Once you find the line containing "todo -> known t" in the data below, copy it and each following line exactly, up to and including the line containing "pose proof (co_owned", and nothing else.

** Opening Material for this task block **

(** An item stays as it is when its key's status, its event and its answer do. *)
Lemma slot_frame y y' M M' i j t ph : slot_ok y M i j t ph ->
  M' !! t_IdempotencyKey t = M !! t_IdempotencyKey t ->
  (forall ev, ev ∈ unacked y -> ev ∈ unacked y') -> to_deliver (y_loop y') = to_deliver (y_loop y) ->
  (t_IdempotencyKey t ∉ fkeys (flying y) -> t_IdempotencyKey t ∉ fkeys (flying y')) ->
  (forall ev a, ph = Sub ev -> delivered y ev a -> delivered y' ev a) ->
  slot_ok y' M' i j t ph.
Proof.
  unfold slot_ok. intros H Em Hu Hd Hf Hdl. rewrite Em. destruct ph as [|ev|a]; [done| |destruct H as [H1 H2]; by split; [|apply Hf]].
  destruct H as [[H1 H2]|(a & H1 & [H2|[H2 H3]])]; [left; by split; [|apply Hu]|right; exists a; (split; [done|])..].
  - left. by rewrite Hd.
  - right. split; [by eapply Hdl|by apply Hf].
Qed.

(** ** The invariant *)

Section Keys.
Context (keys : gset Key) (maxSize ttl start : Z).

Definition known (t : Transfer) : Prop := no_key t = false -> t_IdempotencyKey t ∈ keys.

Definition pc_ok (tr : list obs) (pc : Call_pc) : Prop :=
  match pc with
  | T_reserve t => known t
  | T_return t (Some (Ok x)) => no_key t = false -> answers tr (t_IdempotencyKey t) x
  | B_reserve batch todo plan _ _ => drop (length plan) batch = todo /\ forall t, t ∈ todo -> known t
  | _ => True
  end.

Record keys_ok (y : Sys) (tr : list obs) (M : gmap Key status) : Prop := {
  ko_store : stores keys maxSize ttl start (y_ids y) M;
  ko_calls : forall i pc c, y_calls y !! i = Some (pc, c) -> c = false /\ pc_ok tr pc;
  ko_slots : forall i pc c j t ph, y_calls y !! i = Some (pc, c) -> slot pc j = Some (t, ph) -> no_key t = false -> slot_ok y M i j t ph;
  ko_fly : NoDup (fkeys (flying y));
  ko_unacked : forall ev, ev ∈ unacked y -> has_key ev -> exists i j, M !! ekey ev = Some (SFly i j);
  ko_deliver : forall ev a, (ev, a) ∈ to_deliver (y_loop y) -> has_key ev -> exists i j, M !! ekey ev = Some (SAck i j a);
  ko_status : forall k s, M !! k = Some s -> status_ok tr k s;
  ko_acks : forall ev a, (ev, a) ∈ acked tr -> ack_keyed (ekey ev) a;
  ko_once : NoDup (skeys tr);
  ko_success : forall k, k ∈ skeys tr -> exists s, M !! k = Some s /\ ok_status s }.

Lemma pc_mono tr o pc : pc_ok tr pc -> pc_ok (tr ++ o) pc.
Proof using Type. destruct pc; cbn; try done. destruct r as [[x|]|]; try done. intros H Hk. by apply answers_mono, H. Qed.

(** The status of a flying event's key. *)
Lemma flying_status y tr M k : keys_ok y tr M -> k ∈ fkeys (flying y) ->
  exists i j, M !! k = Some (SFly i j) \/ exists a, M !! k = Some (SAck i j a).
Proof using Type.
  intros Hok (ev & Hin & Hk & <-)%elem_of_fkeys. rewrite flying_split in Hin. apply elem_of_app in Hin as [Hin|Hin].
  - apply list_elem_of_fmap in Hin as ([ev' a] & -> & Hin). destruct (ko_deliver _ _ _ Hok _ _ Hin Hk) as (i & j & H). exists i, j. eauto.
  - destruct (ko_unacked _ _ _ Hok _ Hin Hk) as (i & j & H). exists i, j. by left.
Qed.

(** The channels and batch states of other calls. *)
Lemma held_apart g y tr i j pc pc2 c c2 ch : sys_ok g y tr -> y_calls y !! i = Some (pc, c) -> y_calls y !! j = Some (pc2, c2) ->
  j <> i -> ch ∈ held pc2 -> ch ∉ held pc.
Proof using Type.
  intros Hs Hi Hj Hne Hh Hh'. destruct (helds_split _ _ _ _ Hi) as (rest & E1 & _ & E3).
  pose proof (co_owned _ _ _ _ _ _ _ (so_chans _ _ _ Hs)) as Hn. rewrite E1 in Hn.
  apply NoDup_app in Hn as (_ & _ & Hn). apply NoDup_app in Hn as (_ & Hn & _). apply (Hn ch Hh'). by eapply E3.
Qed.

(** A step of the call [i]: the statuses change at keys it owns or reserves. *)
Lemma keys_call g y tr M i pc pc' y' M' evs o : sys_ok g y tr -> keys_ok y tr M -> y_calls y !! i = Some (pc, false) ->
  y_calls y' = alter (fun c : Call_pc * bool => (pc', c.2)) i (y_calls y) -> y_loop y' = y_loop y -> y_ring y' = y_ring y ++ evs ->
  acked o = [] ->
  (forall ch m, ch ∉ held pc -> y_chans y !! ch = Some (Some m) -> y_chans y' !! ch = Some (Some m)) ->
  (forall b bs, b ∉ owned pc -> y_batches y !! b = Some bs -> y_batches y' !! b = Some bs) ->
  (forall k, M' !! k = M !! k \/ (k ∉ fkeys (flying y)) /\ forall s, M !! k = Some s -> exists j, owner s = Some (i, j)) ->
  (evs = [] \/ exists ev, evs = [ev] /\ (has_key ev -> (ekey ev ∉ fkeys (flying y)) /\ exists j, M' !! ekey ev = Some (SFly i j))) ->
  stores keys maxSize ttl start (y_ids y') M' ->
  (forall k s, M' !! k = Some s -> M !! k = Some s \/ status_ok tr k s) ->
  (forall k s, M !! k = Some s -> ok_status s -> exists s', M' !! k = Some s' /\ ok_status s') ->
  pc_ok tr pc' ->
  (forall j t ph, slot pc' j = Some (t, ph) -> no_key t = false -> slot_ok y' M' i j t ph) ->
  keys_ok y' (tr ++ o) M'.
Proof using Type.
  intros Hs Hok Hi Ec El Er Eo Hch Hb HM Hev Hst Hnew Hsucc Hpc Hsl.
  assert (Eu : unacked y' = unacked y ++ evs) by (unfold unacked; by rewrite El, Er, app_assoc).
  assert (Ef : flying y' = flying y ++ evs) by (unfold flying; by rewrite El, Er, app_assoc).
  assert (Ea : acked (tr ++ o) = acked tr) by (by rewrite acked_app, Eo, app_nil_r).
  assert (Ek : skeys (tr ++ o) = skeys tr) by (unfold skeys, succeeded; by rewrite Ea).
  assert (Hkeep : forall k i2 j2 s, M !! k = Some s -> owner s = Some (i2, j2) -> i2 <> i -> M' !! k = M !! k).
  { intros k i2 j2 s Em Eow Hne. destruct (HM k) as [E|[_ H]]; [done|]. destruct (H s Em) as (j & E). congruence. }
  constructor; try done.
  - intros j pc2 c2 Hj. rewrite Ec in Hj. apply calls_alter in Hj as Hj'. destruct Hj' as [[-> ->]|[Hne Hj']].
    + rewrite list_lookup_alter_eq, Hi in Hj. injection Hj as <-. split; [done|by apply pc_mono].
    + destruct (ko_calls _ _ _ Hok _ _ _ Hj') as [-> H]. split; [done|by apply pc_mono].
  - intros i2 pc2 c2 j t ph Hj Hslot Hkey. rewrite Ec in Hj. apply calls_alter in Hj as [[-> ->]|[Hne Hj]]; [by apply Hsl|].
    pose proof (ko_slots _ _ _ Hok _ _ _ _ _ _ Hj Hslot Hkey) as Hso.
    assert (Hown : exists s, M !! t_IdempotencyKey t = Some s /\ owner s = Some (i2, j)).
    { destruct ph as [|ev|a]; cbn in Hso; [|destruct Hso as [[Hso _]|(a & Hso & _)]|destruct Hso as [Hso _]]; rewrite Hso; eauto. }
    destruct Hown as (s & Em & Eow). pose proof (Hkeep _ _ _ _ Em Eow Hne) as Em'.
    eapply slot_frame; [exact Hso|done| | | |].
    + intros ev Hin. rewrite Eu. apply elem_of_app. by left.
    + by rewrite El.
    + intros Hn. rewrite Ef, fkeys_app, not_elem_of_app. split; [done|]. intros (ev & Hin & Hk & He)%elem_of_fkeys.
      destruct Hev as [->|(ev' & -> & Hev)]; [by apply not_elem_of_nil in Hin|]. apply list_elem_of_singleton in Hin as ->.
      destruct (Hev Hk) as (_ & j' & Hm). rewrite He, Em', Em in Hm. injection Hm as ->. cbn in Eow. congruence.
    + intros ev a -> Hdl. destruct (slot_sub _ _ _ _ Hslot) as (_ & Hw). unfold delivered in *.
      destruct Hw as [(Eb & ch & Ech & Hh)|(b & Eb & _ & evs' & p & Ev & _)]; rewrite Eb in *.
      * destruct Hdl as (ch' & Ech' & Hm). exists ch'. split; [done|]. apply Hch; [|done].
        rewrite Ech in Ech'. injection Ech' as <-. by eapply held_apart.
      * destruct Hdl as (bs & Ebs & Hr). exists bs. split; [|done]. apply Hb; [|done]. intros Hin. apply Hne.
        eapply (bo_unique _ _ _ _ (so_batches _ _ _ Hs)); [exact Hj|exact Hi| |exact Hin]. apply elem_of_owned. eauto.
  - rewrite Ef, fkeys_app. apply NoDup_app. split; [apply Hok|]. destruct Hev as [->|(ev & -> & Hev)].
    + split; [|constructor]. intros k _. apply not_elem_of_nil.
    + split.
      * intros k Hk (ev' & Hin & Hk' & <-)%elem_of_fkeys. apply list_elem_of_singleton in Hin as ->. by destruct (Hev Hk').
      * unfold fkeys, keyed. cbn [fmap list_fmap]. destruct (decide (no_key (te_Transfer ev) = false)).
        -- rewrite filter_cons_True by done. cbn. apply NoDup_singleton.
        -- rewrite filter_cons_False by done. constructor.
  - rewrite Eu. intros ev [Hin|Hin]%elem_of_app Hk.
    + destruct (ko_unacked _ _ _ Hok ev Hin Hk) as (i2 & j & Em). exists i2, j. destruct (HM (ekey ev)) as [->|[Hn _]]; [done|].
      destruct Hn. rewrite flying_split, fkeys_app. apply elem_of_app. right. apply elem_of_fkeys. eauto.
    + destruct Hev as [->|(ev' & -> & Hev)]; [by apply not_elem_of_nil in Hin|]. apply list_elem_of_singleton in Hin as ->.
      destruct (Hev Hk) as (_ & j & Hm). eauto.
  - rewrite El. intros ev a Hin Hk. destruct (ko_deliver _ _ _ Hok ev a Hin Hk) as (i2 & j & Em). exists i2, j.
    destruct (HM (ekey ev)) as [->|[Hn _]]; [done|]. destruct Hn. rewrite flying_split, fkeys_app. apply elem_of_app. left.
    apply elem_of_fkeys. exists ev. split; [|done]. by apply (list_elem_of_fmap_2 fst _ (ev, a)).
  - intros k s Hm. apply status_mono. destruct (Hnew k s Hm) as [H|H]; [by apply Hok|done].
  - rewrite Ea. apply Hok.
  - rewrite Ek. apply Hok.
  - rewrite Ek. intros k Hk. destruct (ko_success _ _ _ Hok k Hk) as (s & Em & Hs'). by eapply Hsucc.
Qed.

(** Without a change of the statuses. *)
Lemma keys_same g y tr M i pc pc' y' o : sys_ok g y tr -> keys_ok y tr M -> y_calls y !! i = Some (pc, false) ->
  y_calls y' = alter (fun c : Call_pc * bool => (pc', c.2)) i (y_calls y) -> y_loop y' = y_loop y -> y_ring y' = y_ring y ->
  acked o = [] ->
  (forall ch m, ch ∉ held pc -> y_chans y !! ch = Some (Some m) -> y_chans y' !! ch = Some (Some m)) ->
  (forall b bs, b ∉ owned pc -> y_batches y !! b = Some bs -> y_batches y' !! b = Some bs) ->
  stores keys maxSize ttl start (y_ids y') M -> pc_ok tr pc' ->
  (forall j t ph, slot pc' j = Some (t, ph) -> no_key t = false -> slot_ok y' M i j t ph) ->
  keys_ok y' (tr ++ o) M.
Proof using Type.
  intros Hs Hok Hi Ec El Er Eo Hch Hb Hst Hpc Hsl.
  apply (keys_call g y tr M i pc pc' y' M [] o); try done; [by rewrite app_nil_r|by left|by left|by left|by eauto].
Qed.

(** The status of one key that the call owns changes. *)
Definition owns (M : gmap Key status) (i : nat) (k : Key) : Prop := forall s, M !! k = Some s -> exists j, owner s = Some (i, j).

** Closing Material for this task block **

▸ **Answer box**
  | B_reserve batch todo plan _ _ => drop (length plan) batch = todo /\ forall t, t ∈ todo -> known t
  | _ => True
  end.

Record keys_ok (y : Sys) (tr : list obs) (M : gmap Key status) : Prop := {
  ko_store : stores keys maxSize ttl start (y_ids y) M;
  ko_calls : forall i pc c, y_calls y !! i = Some (pc, c) -> c = false /\ pc_ok tr pc;
  ko_slots : forall i pc c j t ph, y_calls y !! i = Some (pc, c) -> slot pc j = Some (t, ph) -> no_key t = false -> slot_ok y M i j t ph;
  ko_fly : NoDup (fkeys (flying y));
  ko_unacked : forall ev, ev ∈ unacked y -> has_key ev -> exists i j, M !! ekey ev = Some (SFly i j);
  ko_deliver : forall ev a, (ev, a) ∈ to_deliver (y_loop y) -> has_key ev -> exists i j, M !! ekey ev = Some (SAck i j a);
  ko_status : forall k s, M !! k = Some s -> status_ok tr k s;
  ko_acks : forall ev a, (ev, a) ∈ acked tr -> ack_keyed (ekey ev) a;
  ko_once : NoDup (skeys tr);
  ko_success : forall k, k ∈ skeys tr -> exists s, M !! k = Some s /\ ok_status s }.

Lemma pc_mono tr o pc : pc_ok tr pc -> pc_ok (tr ++ o) pc.
Proof using Type. destruct pc; cbn; try done. destruct r as [[x|]|]; try done. intros H Hk. by apply answers_mono, H. Qed.

(** The status of a flying event's key. *)
Lemma flying_status y tr M k : keys_ok y tr M -> k ∈ fkeys (flying y) ->
  exists i j, M !! k = Some (SFly i j) \/ exists a, M !! k = Some (SAck i j a).
Proof using Type.
  intros Hok (ev & Hin & Hk & <-)%elem_of_fkeys. rewrite flying_split in Hin. apply elem_of_app in Hin as [Hin|Hin].
  - apply list_elem_of_fmap in Hin as ([ev' a] & -> & Hin). destruct (ko_deliver _ _ _ Hok _ _ Hin Hk) as (i & j & H). exists i, j. eauto.
  - destruct (ko_unacked _ _ _ Hok _ Hin Hk) as (i & j & H). exists i, j. by left.
Qed.

(** The channels and batch states of other calls. *)
Lemma held_apart g y tr i j pc pc2 c c2 ch : sys_ok g y tr -> y_calls y !! i = Some (pc, c) -> y_calls y !! j = Some (pc2, c2) ->
  j <> i -> ch ∈ held pc2 -> ch ∉ held pc.
Proof using Type.
  intros Hs Hi Hj Hne Hh Hh'. destruct (helds_split _ _ _ _ Hi) as (rest & E1 & _ & E3).
  pose proof (co_owned _ _ _ _ _ _ _ (so_chans _ _ _ Hs)) as Hn. rewrite E1 in Hn.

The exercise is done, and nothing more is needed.